All of Team Lotus' equipment - servers, racks, storage, networking components, workstations and laptops - were provided by Dell, which also pitched in with design and consultancy services, says the team's head of IT, Bill Peters.
"In 2010 we were late to the grid and we had to get all the systems in place between September [2009] and February [that year], which was quite a challenge," says Peters.
"Normally any one of these projects would have taken six months, but we did them all in that timeframe. We needed a one-stop IT shop that we could get as much of the infrastructure as possible from, and after looking at the usual suspects [IBM and HP], found that only Dell could provide it."
A single rack of up to six PowerEdge R710/810 servers with a combined storage capacity of 9TB travels with the team to process and store data fed back from the car in real time during the race.
Similar servers back at the Lotus factory operate on Windows Server 2008, forming an HPC cluster made up of blade and rack servers with 16TB of data housed on EqualLogic iSCSI storage arrays, backed up by APC cooling systems and MGE Galaxy 5000 uninterruptible power supplies.

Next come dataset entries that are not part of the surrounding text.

(** Number of occurrences of [c] in [s]. *)
Fixpoint count (c : ascii) (s : string) : nat :=
  match s with
  | EmptyString => 0
  | String c' r => ((if Ascii.eqb c' c then 1 else 0) + count c r)%nat
  end.

Definition first_char (s : string) : option ascii :=
  match s with
  | EmptyString => None
  | String c _ => Some c
  end.

Fixpoint last_char (s : string) : option ascii :=
  match s with
  | EmptyString => None
  | String c EmptyString => Some c
  | String _ r => last_char r
  end.

(** A Basic Latin small letter, [a] to [z]. *)
Definition lowercase (c : ascii) : bool :=
  ((97 <=? nat_of_ascii c) && (nat_of_ascii c <=? 122))%nat.

(** The handler answered with HTTP 200. *)
Definition accepted (r : run) : Prop :=
  exists answer : value, result r = Normal (Sent 200 answer).

(** The handler answered with HTTP 400 and the validation message [msg]. *)
Definition refused (msg : string) (r : run) : Prop :=
  r = Run [] (Normal (Sent 400 (validation_error msg))).

(** The two extractors under the [data] envelope. *)
Definition data_extractors (response : value) : list value :=
  [ opt (opt (first_choice (opt response "data")) "message") "content";
    opt (first_choice (opt response "data")) "text" ].

(** The places an error message is looked for, in priority order: the
    message of the provider's error payload, the error's own message,
    the serialised payload of its response. *)
Definition error_candidates (error : value) : list value :=
  [ opt (opt (opt (opt error "response") "data") "error") "message";
    opt error "message";
    js_and (opt error "response")
           (JSON_stringify (prop (prop error "response") "data")) ].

"We are catching literally gigabytes of data per lap from the car from around 2,000 on-board sensors via telemetry, which we analyse in real time and compare to historical data stored on the servers," said Peters.
Chief race engineer Jody Egginton says his job would be impossible without computers and that any engineer without a workstation or laptop would be of no use in the pits whatsoever.
The team was processing so much data last season that it had to upgrade its client hardware to 64bit architecture half way through due to the sheer scale and complexity of information coming off the car it needed to analyse to find that crucial half-second advantage.
"We never write anything down - all job lists are conveyed via software and we use Skype to communicate," says Egginton.
"If we cannot process the data fast enough that is a huge problem - the driver will quickly report problems and we have to relate that to the data we see coming off the car and back it up with numbers. We could not work through the various scenarios around tyres, brakes, mechanics and act on them the following day using a pencil and calculator."
Team Lotus has other fairly unique requirements in that the servers and workstation PCs could not run spinning disk near F1 cars because the vibrations from vehicle engines would damage them. So it paid extra for the reliability and performance of solid state disk (SSD) storage, which also gives mechanics faster access to the car's data. They also need to provide high capacity storage to house the terabytes of historical data around each component's performance and the various "what if" calculations that are saved for future reference.
"We developed the software quickly but now it has been refined so we can understand specific changes like what effect tyre changes or fuel capacity will have on the final time, or why another team has done what it has," says Egginton.
"We also need to have it stored in a format that is secure as in the secretive world of F1 it is never a good idea to have people able to walk away with all your data."
Team Lotus uses RSA secure login and anti-virus clients for its mobile users, predominantly to access email, personal files and the internet as well as voice over IP (VoIP) software.
Peters says the biggest challenge for the coming year is how to build better redundancy into the system.
"Our biggest fear is a power outage - which we have suffered in the past during a race - and it is essential this year that we carry our own data storage around with us and it gives us the secure analytics availability and continuity that we were without last year," he says.
"We use some cloud services for email continuity - it is very important if we lost power over a weekend that the trackside operation could continue autonomously."